*What you need to do*
Which lines run from the one containing "e = RangeError" to the end of the listing below? Write them out exactly, both ends included, with nothing else.

*Exercise material*
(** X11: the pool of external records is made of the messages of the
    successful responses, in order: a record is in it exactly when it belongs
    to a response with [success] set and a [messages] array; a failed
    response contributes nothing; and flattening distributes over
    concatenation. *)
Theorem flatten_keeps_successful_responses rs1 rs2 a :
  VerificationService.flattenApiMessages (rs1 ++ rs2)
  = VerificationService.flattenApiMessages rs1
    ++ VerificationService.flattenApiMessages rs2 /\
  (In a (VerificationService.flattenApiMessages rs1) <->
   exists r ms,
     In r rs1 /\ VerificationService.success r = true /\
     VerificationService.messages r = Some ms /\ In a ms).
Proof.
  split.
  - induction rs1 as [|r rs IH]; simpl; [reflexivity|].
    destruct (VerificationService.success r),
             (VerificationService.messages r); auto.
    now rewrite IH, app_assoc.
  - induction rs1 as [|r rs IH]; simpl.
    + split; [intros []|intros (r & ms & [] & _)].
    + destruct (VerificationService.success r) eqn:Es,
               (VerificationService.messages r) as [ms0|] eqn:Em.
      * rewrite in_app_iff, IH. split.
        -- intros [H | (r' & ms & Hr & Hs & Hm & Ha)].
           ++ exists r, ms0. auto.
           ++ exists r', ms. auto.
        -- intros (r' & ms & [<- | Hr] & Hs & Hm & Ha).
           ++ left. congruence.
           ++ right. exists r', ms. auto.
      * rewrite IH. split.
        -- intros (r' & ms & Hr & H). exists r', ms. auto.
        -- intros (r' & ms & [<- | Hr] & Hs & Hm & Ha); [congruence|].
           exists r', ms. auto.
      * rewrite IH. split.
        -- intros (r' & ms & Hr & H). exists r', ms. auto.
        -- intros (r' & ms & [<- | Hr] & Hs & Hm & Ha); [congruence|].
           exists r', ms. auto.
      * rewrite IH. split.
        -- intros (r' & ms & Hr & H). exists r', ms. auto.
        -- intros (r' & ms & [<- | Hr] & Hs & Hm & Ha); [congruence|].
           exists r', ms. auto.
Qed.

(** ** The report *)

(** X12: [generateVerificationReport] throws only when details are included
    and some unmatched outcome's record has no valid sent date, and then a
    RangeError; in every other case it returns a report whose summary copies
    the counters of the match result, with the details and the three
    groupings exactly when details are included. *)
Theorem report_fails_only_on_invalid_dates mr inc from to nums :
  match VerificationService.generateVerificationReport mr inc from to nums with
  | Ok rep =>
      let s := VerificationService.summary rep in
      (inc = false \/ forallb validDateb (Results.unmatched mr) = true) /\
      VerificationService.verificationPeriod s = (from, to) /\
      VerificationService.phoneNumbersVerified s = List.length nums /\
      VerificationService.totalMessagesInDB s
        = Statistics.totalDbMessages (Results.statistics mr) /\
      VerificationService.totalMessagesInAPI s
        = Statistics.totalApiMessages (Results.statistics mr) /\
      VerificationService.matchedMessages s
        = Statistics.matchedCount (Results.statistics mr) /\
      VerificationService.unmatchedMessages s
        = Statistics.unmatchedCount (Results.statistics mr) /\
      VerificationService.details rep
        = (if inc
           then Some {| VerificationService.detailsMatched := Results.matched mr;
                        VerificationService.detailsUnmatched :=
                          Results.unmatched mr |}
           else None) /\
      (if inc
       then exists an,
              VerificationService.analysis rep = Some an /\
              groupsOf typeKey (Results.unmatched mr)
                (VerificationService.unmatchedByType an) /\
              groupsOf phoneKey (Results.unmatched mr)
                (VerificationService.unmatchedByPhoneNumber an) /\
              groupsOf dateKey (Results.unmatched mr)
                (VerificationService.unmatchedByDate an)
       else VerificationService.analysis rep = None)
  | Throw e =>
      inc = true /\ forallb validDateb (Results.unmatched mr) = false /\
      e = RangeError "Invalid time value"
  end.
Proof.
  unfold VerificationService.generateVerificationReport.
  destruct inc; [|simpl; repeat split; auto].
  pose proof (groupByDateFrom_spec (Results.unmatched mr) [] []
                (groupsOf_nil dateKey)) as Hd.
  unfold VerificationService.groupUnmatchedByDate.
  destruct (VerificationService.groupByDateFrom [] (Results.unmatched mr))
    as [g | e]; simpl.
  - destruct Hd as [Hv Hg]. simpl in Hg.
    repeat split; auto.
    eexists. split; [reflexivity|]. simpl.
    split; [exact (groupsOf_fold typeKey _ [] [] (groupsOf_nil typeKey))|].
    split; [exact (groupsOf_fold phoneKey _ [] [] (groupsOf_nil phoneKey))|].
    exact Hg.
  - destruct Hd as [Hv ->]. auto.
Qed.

*Written solution*
      e = RangeError "Invalid time value"
  end.
Proof.
  unfold VerificationService.generateVerificationReport.
  destruct inc; [|simpl; repeat split; auto].
  pose proof (groupByDateFrom_spec (Results.unmatched mr) [] []
                (groupsOf_nil dateKey)) as Hd.
  unfold VerificationService.groupUnmatchedByDate.
  destruct (VerificationService.groupByDateFrom [] (Results.unmatched mr))
    as [g | e]; simpl.
  - destruct Hd as [Hv Hg]. simpl in Hg.
    repeat split; auto.
    eexists. split; [reflexivity|]. simpl.
    split; [exact (groupsOf_fold typeKey _ [] [] (groupsOf_nil typeKey))|].
    split; [exact (groupsOf_fold phoneKey _ [] [] (groupsOf_nil phoneKey))|].
    exact Hg.
  - destruct Hd as [Hv ->]. auto.
Qed.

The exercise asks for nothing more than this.